GEORGE EMOND, APPELLEE,

v.

WERTHEIMER CATTLE COMPANY, INC., AND JOHN PRAETZ, APPELLANTS.



Appeal from the Circuit Court of Cook county; the Hon. R.B. AUSTIN, Judge, presiding. Judgment against defendant, John Praetz affirmed, and judgment in favor of Wertheimer Cattle Company, a corporation, reversed and cause remanded with directions.

JUSTICE BURKE DELIVERED THE OPINION OF THE COURT.

George Emond sued Wertheimer Cattle Company, Inc., a corporation, hereinafter called the corporation, and John Praetz, hereinafter called the defendant, for injuries suffered as a result of an intersection automobile collision between plaintiff's truck and an automobile operated by the defendant. The theory of plaintiff's complaint was that the defendant negligently operated the car driven by him and that at the time of the occurrence he was the agent of the corporation acting within the scope of his agency. At the close of plaintiff's case both defendants moved for directed verdicts. The court denied defendant's motion and sustained the corporation's similar motion, ruling that plaintiff had failed to prove prima facie that the defendant was the corporation's agent. The case proceeded as to the defendant and resulted in a verdict for $85,000, upon which judgment was entered. The court denied post-trial motions by the plaintiff and the defendant. The defendant prosecutes an appeal and the plaintiff prosecutes a separate appeal from the directed verdict and judgment in favor of the corporation.

On October 4, 1951, plaintiff was employed as a route driver by a laundry company. He was covering his regular route driving a panel laundry truck. His route included stops on Wheaton-Naperville Road north and south of Route 34. Just prior to the collision at about 1:30 P.M., he had stopped at the house of a customer who lived on the Wheaton-Naperville Road north of Route 34. He then proceeded south on that road toward the intersection with Route 34. He intended to cross Route 34 and continue south to the house of another customer on the Wheaton-Naperville Road. Route 34 (also known as Ogden Avenue) extends from east to west at the intersection with the Wheaton-Naperville Road. The traveled portion of Route 34 consists of two lanes of pavement for westbound traffic and two lanes of pavement for eastbound traffic. Route 34 is a preferential highway, being protected by stop signs on the north and south sides thereof at the intersection with the Wheaton-Naperville Road.

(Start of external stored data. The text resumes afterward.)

(* ===== verification/Sink.v ===== *)
(** * Sink: the PostgreSQL database and [DataFrame.to_sql]

    The loaders write every chunk with pandas' [to_sql(name, con,
    if_exists=..., index=...)].  The database is a finite map from table
    names to tables ([DB], a stdpp [gmap]); a table is its column names and
    its rows in insertion order.  [to_sql] is modelled from the behaviour
    the loaders rely on: with [if_exists="replace"] an existing table is
    dropped and re-created from the frame's columns; with ["append"] the
    table is created when missing, else the rows are inserted into it,
    where an [INSERT] naming a column the table lacks fails and a table
    column the frame lacks is filled with [NULL]; ["fail"] refuses an
    existing table; with [index=True] the frame's index is written first,
    as a column named ["index"].  One call is atomic: it either returns the
    new database or raises and leaves the database as it was (pandas runs
    it in a transaction of its own, or inside the caller's).  Column types
    are not modelled: a cell is stored as it is. *)

From S2P Require Import Prelude Frame.

Record Table : Type := mkTable {
  tcols : list string;
  trows : list (list Cell)
}.

#[export] Instance Table_eq_dec : EqDecision Table.
Proof. solve_decision. Defined.

(** The database: table name to table. *)
Abbreviation DB := (gmap string Table).

(** The [if_exists] argument of [to_sql]. *)
Inductive IfExists : Type := IfFail | IfReplace | IfAppend.

(** ** The rows [to_sql] sends *)

(** The column names of the [INSERT]: ["index"] first when [index=True]. *)
Definition sql_columns (with_index : bool) (df : DataFrame) : list string :=
  (if with_index then ["index"] else []) ++ columns df.

(** Row [i] of the frame, in the frame's column order. *)
Definition frame_row (df : DataFrame) (i : nat) : list Cell :=
  map (λ col, nth i col.2 CNull) (data df).

Definition sql_rows (with_index : bool) (df : DataFrame) : list (list Cell) :=
  map (λ i, (if with_index then [CInt (nth i (index df) 0%Z)] else []) ++ frame_row df i)
      (seq 0 (len df)).

(** The position of column [c] among [cols]. *)
Fixpoint index_of (c : string) (cols : list string) : option nat :=
  match cols with
  | [] => None
  | c' :: cs => if decide (c = c') then Some 0 else S <$> index_of c cs
  end.

(** An [INSERT INTO t (cols) VALUES (row)] stores, for each column of the
    table, the value given for it or [NULL]. *)
Definition align_row (cols tcols : list string) (row : list Cell) : list Cell :=
  map (λ tc, match index_of tc cols with Some j => nth j row CNull | None => CNull end) tcols.

(** [INSERT INTO t (cols) VALUES ...]: every column named must exist. *)
Definition insert_rows (t : Table) (cols : list string) (rows : list (list Cell)) : res Table :=
  if forallb (λ c, bool_decide (c ∈ tcols t)) cols
  then Ok {| tcols := tcols t; trows := trows t ++ map (align_row cols (tcols t)) rows |}
  else raise (ProgrammingError "column of relation does not exist").

(** [CREATE TABLE name (cols)] *)
Definition create_table (cols : list string) : Table := {| tcols := cols; trows := [] |}.

(** [df.to_sql(name, con, if_exists=mode, index=with_index)]. *)
Definition to_sql (df : DataFrame) (name : string) (mode : IfExists) (with_index : bool)
    (db : DB) : res DB :=
  let cols := sql_columns with_index df in
  table ← match db !! name, mode with
          | Some _, IfFail => raise (ValueError ("Table '" +:+ name +:+ "' already exists."))
          | Some _, IfReplace | None, _ => Ok (create_table cols)
          | Some t, IfAppend => Ok t
          end;
  table' ← insert_rows table cols (sql_rows with_index df);
  Ok (<[name := table']> db).

(** ** Well-typed tables *)

(** Every row of the table has one value per column. *)
Definition table_wf (t : Table) : Prop := Forall (λ r, length r = length (tcols t)) (trows t).

Definition db_wf (db : DB) : Prop := map_Forall (λ _ t, table_wf t) db.

#[export] Instance table_wf_dec t : Decision (table_wf t).
Proof. unfold table_wf. apply _. Defined.

#[export] Instance db_wf_dec db : Decision (db_wf db).
Proof. unfold db_wf. apply _. Defined.

(** ** Lemmas on the [INSERT] *)

Lemma index_of_lookup (l : list string) i c : NoDup l → l !! i = Some c → index_of c l = Some i.
Proof.
  revert i. induction l as [|c' l IH]; intros i Hnd Hi; [done|].
  apply NoDup_cons in Hnd as [Hc' Hnd]. destruct i as [|i]; simpl in *.
  - injection Hi as ->. by rewrite decide_True.
  - rewrite decide_False by (intros ->; apply Hc'; by eapply list_elem_of_lookup_2).
    by rewrite (IH i).
Qed.

Lemma align_row_id cols row :
  NoDup cols → length row = length cols → align_row cols cols row = row.
Proof.
  intros Hnd Hlen. apply list_eq. intros i. unfold align_row. rewrite list_lookup_fmap.
  destruct (cols !! i) as [c|] eqn:Hc; simpl.
  - rewrite (index_of_lookup _ _ _ Hnd Hc), nth_lookup. apply lookup_lt_Some in Hc.
    destruct (lookup_lt_is_Some_2 row i) as [x ->]; [lia | done].
  - symmetry. apply lookup_ge_None. apply lookup_ge_None in Hc. lia.
Qed.

Lemma sql_rows_length b df : Forall (λ r, length r = length (sql_columns b df)) (sql_rows b df).
Proof.
  apply Forall_forall. intros r Hr. apply list_elem_of_In, in_map_iff in Hr as (i & <- & _).
  unfold sql_columns, frame_row, columns. destruct b; simpl; by rewrite !length_map.
Qed.

Lemma insert_rows_aligned t cols rows :
  tcols t = cols → NoDup cols → Forall (λ r, length r = length cols) rows →
  insert_rows t cols rows = Ok {| tcols := cols; trows := trows t ++ rows |}.
Proof.
  intros Ht Hnd Hrows. unfold insert_rows.
  rewrite (proj2 (forallb_forall _ _)); [|intros c Hc; apply bool_decide_eq_true; rewrite Ht; by apply list_elem_of_In].
  rewrite Ht. do 3 f_equal. rewrite <- (list_fmap_id rows) at 2. apply list_fmap_ext.
  intros i r Hr%list_elem_of_lookup_2. apply align_row_id; [done|].
  rewrite Forall_forall in Hrows. by apply Hrows.
Qed.

Lemma sql_rows_head0 b df : sql_rows b (head0 df) = [].
Proof. done. Qed.

Lemma sql_columns_head0 b df : sql_columns b (head0 df) = sql_columns b df.
Proof. unfold sql_columns, columns, head0. simpl. by rewrite map_map. Qed.

#[export] Hint Resolve sql_rows_length : core.

Lemma align_row_length cols tcols row : length (align_row cols tcols row) = length tcols.
Proof. apply length_map. Qed.

(** The rows an [INSERT] adds are aligned on the table's columns. *)
Lemma insert_rows_wf t cols rows t' : table_wf t → insert_rows t cols rows = Ok t' → table_wf t'.
Proof.
  unfold insert_rows, table_wf. case_match; [|discriminate]. intros Ht [= <-]. simpl.
  apply Forall_app. split; [done|]. apply Forall_fmap, Forall_true. intros r. apply align_row_length.
Qed.

(** An [INSERT] naming exactly the table's columns succeeds. *)
Lemma insert_rows_ok t rows : ∃ t', insert_rows t (tcols t) rows = Ok t' ∧ tcols t' = tcols t.
Proof.
  unfold insert_rows. rewrite (proj2 (forallb_forall _ _)); [by eexists|].
  intros c Hc. apply bool_decide_eq_true. by apply list_elem_of_In.
Qed.

(** ** [to_sql] *)

(** [replace] never raises, and [append] to a table with the frame's
    columns does not either, whatever the columns. *)
Lemma to_sql_replace_ok df name b db :
  ∃ t, to_sql df name IfReplace b db = Ok (<[name := t]> db) ∧ tcols t = sql_columns b df.
Proof.
  destruct (insert_rows_ok (create_table (sql_columns b df)) (sql_rows b df)) as (t & Ht & Hc).
  exists t. split; [|done]. unfold to_sql. by destruct (db !! name); simpl; setoid_rewrite Ht.
Qed.

Lemma to_sql_append_ok df name b db t :
  db !! name = Some t → tcols t = sql_columns b df →
  ∃ t', to_sql df name IfAppend b db = Ok (<[name := t']> db) ∧ tcols t' = tcols t.
Proof.
  intros Hn Hc. destruct (insert_rows_ok t (sql_rows b df)) as (t' & Ht & Hc').
  exists t'. split; [|done]. unfold to_sql. rewrite Hn. simpl. rewrite <- Hc. by rewrite Ht.
Qed.

Section ToSql.
Context (df : DataFrame) (name : string) (b : bool) (db : DB).
Hypothesis Hnd : NoDup (sql_columns b df).

(** [if_exists="replace"] re-creates the table from the frame. *)
Lemma to_sql_replace :
  to_sql df name IfReplace b db =
    Ok (<[name := mkTable (sql_columns b df) (sql_rows b df)]> db).
Proof.
  unfold to_sql. destruct (db !! name); simpl;
    by rewrite insert_rows_aligned.
Qed.

Lemma to_sql_append_new :
  db !! name = None →
  to_sql df name IfAppend b db = Ok (<[name := mkTable (sql_columns b df) (sql_rows b df)]> db).
Proof. intros Hn. unfold to_sql. rewrite Hn. simpl. by rewrite insert_rows_aligned. Qed.

(** ["append"] to a table with the frame's columns. *)
Lemma to_sql_append t :
  db !! name = Some t → tcols t = sql_columns b df →
  to_sql df name IfAppend b db = Ok (<[name := mkTable (tcols t) (trows t ++ sql_rows b df)]> db).
Proof. intros Hn Ht. unfold to_sql. rewrite Hn. simpl. rewrite insert_rows_aligned; by rewrite ?Ht. Qed.

(** [if_exists="replace"] succeeds whatever the table held before
    and leaves the table [name] with exactly the frame's columns (the
    ["index"] column first when [index=True]) and the frame's rows. *)
Theorem to_sql_replace_table :
  ∃ db', to_sql df name IfReplace b db = Ok db' ∧
         db' !! name = Some (mkTable (sql_columns b df) (sql_rows b df)).
Proof. eexists. split; [apply to_sql_replace | apply lookup_insert_eq]. Qed.

(** [if_exists="append"] to a table with the frame's columns keeps
    the table's rows and adds the frame's rows after them, in order. *)
Theorem to_sql_append_table t :
  db !! name = Some t → tcols t = sql_columns b df →
  ∃ db', to_sql df name IfAppend b db = Ok db' ∧
         db' !! name = Some (mkTable (tcols t) (trows t ++ sql_rows b df)).
Proof. intros Hn Ht. eexists. split; [by apply to_sql_append | apply lookup_insert_eq]. Qed.
End ToSql.

(** [to_sql] touches no table but [name]. *)
Lemma to_sql_other df name mode b db db' name' :
  to_sql df name mode b db = Ok db' → name' ≠ name → db' !! name' = db !! name'.
Proof.
  unfold to_sql. intros H Hne. res_inv. subst. by rewrite lookup_insert_ne.
Qed.

(** ["append"] naming a column the table lacks raises [ProgrammingError]
    and writes nothing. *)
Lemma to_sql_append_missing df name b db t c :
  db !! name = Some t → c ∈ sql_columns b df → c ∉ tcols t →
  to_sql df name IfAppend b db = raise (ProgrammingError "column of relation does not exist").
Proof.
  intros Hn Hc Hnot. unfold to_sql. rewrite Hn. simpl. unfold insert_rows.
  destruct (forallb _ _) eqn:Hf; [|done].
  rewrite forallb_forall in Hf. apply list_elem_of_In, Hf, bool_decide_eq_true in Hc. done.
Qed.

(** ** The rows of a concatenation *)

Lemma row_concat_l (d1 d2 : list Column) n i :
  length d1 = length d2 → Forall (λ col, length col.2 = n) d1 → i < n →
  map (λ col, nth i col.2 CNull) (zip_with (λ c1 c2, (c1.1, c1.2 ++ c2.2)) d1 d2) =
  map (λ col, nth i col.2 CNull) d1.
Proof.
  revert d2. induction d1 as [|c1 d1 IH]; intros [|c2 d2] Hl Hn Hi; simpl in *; try done.
  inversion Hn; subst. rewrite app_nth1 by lia. f_equal. apply IH; auto.
Qed.

Lemma row_concat_r (d1 d2 : list Column) n k :
  length d1 = length d2 → Forall (λ col, length col.2 = n) d1 →
  map (λ col, nth (n + k) col.2 CNull) (zip_with (λ c1 c2, (c1.1, c1.2 ++ c2.2)) d1 d2) =
  map (λ col, nth k col.2 CNull) d2.
Proof.
  revert d2. induction d1 as [|c1 d1 IH]; intros [|c2 d2] Hl Hn; simpl in *; try done.
  inversion Hn; subst. rewrite app_nth2_plus. f_equal. apply IH; auto.
Qed.

(** The rows [to_sql] sends for a concatenation are the rows of the first
    frame followed by those of the second. *)
Lemma sql_rows_concat b df1 df2 :
  frame_wf df1 → frame_wf df2 → columns df1 = columns df2 →
  sql_rows b (frame_concat df1 df2) = sql_rows b df1 ++ sql_rows b df2.
Proof.
  intros [_ Hw1] [_ Hw2] Hcols.
  assert (Hl : length (data df1) = length (data df2)).
  { unfold columns in Hcols. apply (f_equal length) in Hcols. by rewrite !length_map in Hcols. }
  unfold sql_rows, len, frame_row. simpl. rewrite length_app, seq_app, map_app. f_equal.
  - apply map_ext_in. intros i Hi%in_seq.
    unfold len in *. rewrite app_nth1 by lia. f_equal. apply (row_concat_l _ _ (length (index df1))); auto. lia.
  - rewrite map_seq_shift0. apply map_ext. intros k. rewrite Nat.add_0_l, app_nth2_plus. f_equal. apply (row_concat_r _ _ (len df1)); auto.
Qed.

Lemma sql_rows_reindex i df :
  length i = len df → sql_rows false (mkFrame i (data df)) = sql_rows false df.
Proof. intros Hi. unfold sql_rows, frame_row, len in *. simpl. by rewrite Hi. Qed.

(** [to_sql] keeps the database well typed, whatever frame it is
    given and whatever the mode: every row of every table has exactly one
    value per column of its table (an [INSERT] naming a subset of the
    columns stores [NULL] in the others). *)
Theorem to_sql_well_typed df name mode b db db' :
  db_wf db → to_sql df name mode b db = Ok db' → db_wf db'.
Proof.
  intros Hdb Hsql. unfold to_sql in Hsql. res_inv. rewrite <- Hsql.
  apply map_Forall_insert_2; [|done]. eapply insert_rows_wf; [|exact Hm0].
  destruct (db !! name) as [t|] eqn:Ht, mode; simplify_eq; try apply Forall_nil_2.
  exact (map_Forall_lookup_1 _ _ _ _ Hdb Ht).
Qed.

Wheaton Road intersects from the north. The stop sign on the west side of Wheaton Road north of Route 34 is 96 feet north of the north edge of Route 34. Wheaton Road is paved and widens out considerably at the junction with the pavement on Route 34. The gravel roadway extending south of Route 34 is known by several names, one of which is Naperville Road and is about 20 feet wide. It widens considerably at its intersection with Route 34. West of its intersection with the Wheaton-Naperville Road, Route 34 rises to the crest of a knoll which is 12 feet above the standard grade and approximately 6 feet above the grade at the intersection where the collision occurred.

The defendant was driving his Chevrolet sedan in an easterly direction along Route 34. David E. Jones of Aurora was a passenger in the car. Defendant says that he was driving at a speed of 40 to 45 miles an hour. Defendant's theory of the case is that he was traveling in an easterly direction along the arterial highway at approximately 45 miles per hour; that plaintiff failed to stop his vanette truck before attempting to cross the preferential highway and drove directly in front of defendant's approaching vehicle; that defendant's automobile collided with the right rear corner of plaintiff's truck in the most southerly eastbound lane near the south edge of the highway; that plaintiff's truck continued to the south, tipped over on its left side and stopped against a utility pole; and that if there was any negligence on the part of defendant, the plaintiff was guilty of contributory negligence barring any right of recovery.

Plaintiff's theory of the case is that he approached Route 34 from the north along the Wheaton-Naperville Road traveling 20 to 25 miles an hour. He intended to cross the highway and proceed south on the Wheaton-Naperville Road. He stopped at the stop sign 96 feet north of Route 34, then moved slowly forward and stopped again at the north edge of the highway. He looked to the east and saw westbound trucks which he permitted to pass and he continued to observe them until he had a clear view toward the west. At that time he could see no traffic approaching from the west along Route 34. He then again looked east, observed that traffic approaching from that direction was a considerable distance away and started into the intersection. As he drew near the center of the highway he looked again to the west and saw defendant's automobile approaching at a speed of 70 to 90 miles an hour. It had previously been hidden from view by a hill and a curve which are approximately 300 feet west of the intersection of Route 34 and the Wheaton-Naperville Road. Plaintiff shifted into second gear and continued to cross the highway. Defendant attempted to brake his car when 50 feet from plaintiff. Because of the high rate of speed at which it was traveling, defendant's car skidded to the right and struck the rear of plaintiff's truck south of the pavement of Route 34 on the Wheaton-Naperville Road. As a result, plaintiff suffered the loss of his left arm, a broken jaw, two injured vertebrae and other severe injuries.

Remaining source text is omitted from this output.